■ **TASK OBJECTIVE**: The answer should consist solely of the lines from the first one below through the line containing "Definition order_by_key m", copied exactly.

■ **GIVEN DATA**:
(* ===== verification/Sql.v ===== *)
(** * Statements of the SQL back ends

    What the SQL back ends have in common: signed 64-bit columns, a table as a finite
    map from its primary key to its rows, [ORDER BY] on a text key, and statements that may fail.

    The databases are not part of the repository; what the code relies on of them is
    that a statement (or a transaction) either applies as a whole or fails and changes nothing.
    Each operation below takes the failures of its statements as an argument, a
    function [Faults] from the position of an awaited statement to its error message. *)
From S2P Require Import Prelude.

(** The failures of the statements of one call: position of the awaited statement to
    its error.  [no_faults] is a call whose statements all succeed. *)
Abbreviation Faults := (nat → option string).
Definition no_faults : Faults := λ _, None.

(** Awaiting the [i]-th statement: [?] on its error, otherwise continue. *)
Definition stmt {E A} (be : string → E) (f : Faults) (i : nat) (k : result E A) : result E A :=
  match f i with Some e => Err (be e) | None => k end.

(** [ORDER BY key] over a table with a text primary key: rows in the order of the
    keys' bytes. *)
Section order_by.
Context {A : Type}.
Implicit Types (m : gmap string A) (l : list (string * A)).

Definition fst_le (p q : string * A) : Prop := String.le p.1 q.1.
#[global] Instance fst_le_dec : RelDecision fst_le.
Proof. intros p q. unfold fst_le. apply _. Defined.
#[global] Instance fst_le_trans : Transitive fst_le.
Proof. intros p q r. unfold fst_le. by etransitivity. Qed.
#[global] Instance fst_le_total : Total fst_le.
Proof. intros p q. apply (total String.le). Qed.

Definition by_key (l : list (string * A)) : list (string * A) := merge_sort fst_le l.
Definition order_by_key m : list A := snd <$> by_key (map_to_list m).

(** Sorting rows with distinct keys does not depend on the order they come in. *)
Lemma by_key_unique l l' :
  NoDup l.*1 → l ≡ₚ l' → StronglySorted fst_le l' → by_key l = l'.
Proof.
  intros Hnd Hp Hs. apply (StronglySorted_unique_strong fst_le); try done.
  - intros [k a] [k' a'] H1 H2 H3 H4. unfold by_key in H1. rewrite merge_sort_Permutation in H1.
    assert (k = k') as -> by (apply (anti_symm String.le); done).
    rewrite <- Hp in H2.
    apply list_elem_of_lookup in H1 as (i & Hi). apply list_elem_of_lookup in H2 as (j & Hj).
    assert (i = j) as ->.
    { apply (NoDup_lookup l.*1 i j k'); [done|..]; rewrite list_lookup_fmap; [by rewrite Hi|by rewrite Hj]. }
    congruence.
  - apply StronglySorted_merge_sort; apply _.
  - unfold by_key. by rewrite merge_sort_Permutation.
Qed.

Lemma by_key_perm l l' : NoDup l.*1 → l ≡ₚ l' → by_key l = by_key l'.
Proof.
  intros Hnd Hp. apply by_key_unique; [done| |apply StronglySorted_merge_sort; apply _].
  unfold by_key. by rewrite merge_sort_Permutation.
Qed.

Lemma elem_of_by_key l p : p ∈ by_key l ↔ p ∈ l.
Proof. unfold by_key. by rewrite merge_sort_Permutation. Qed.

Lemma elem_of_order_by_key m a : a ∈ order_by_key m ↔ ∃ k, m !! k = Some a.
Proof.
  unfold order_by_key. rewrite list_elem_of_fmap. split.
  - intros ([k b] & -> & Hp). rewrite elem_of_by_key, elem_of_map_to_list in Hp. eauto.
  - intros (k & Hk). exists (k, a). split; [done|]. by rewrite elem_of_by_key, elem_of_map_to_list.
Qed.
End order_by.

Lemma order_by_key_fmap {A B} (f : A → B) (m : gmap string A) :
  order_by_key (f <$> m) = f <$> order_by_key m.
Proof.
  unfold order_by_key.
  rewrite (by_key_unique (map_to_list (f <$> m)) (prod_map id f <$> by_key (map_to_list m))).
  - rewrite <- !list_fmap_compose. by apply list_fmap_ext; intros i [].
  - apply NoDup_fst_map_to_list.
  - rewrite map_to_list_fmap. apply fmap_Permutation. unfold by_key. by rewrite merge_sort_Permutation.
  - unfold by_key. generalize (StronglySorted_merge_sort fst_le (map_to_list m)).
    induction 1 as [|p l _ IH Hall]; [constructor|]. cbn. constructor; [done|].
    apply Forall_fmap. eapply Forall_impl; [exact Hall|]. by intros q.
Qed.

■ **SOLUTION TO THIS EXERCISE**:
(* ===== verification/Sql.v ===== *)
(** * Statements of the SQL back ends

    What the SQL back ends have in common: signed 64-bit columns, a table as a finite
    map from its primary key to its rows, [ORDER BY] on a text key, and statements that may fail.

    The databases are not part of the repository; what the code relies on of them is
    that a statement (or a transaction) either applies as a whole or fails and changes nothing.
    Each operation below takes the failures of its statements as an argument, a
    function [Faults] from the position of an awaited statement to its error message. *)
From S2P Require Import Prelude.

(** The failures of the statements of one call: position of the awaited statement to
    its error.  [no_faults] is a call whose statements all succeed. *)
Abbreviation Faults := (nat → option string).
Definition no_faults : Faults := λ _, None.

(** Awaiting the [i]-th statement: [?] on its error, otherwise continue. *)
Definition stmt {E A} (be : string → E) (f : Faults) (i : nat) (k : result E A) : result E A :=
  match f i with Some e => Err (be e) | None => k end.

(** [ORDER BY key] over a table with a text primary key: rows in the order of the
    keys' bytes. *)
Section order_by.
Context {A : Type}.
Implicit Types (m : gmap string A) (l : list (string * A)).

Definition fst_le (p q : string * A) : Prop := String.le p.1 q.1.
#[global] Instance fst_le_dec : RelDecision fst_le.
Proof. intros p q. unfold fst_le. apply _. Defined.
#[global] Instance fst_le_trans : Transitive fst_le.
Proof. intros p q r. unfold fst_le. by etransitivity. Qed.
#[global] Instance fst_le_total : Total fst_le.
Proof. intros p q. apply (total String.le). Qed.

Definition by_key (l : list (string * A)) : list (string * A) := merge_sort fst_le l.
Definition order_by_key m : list A := snd <$> by_key (map_to_list m).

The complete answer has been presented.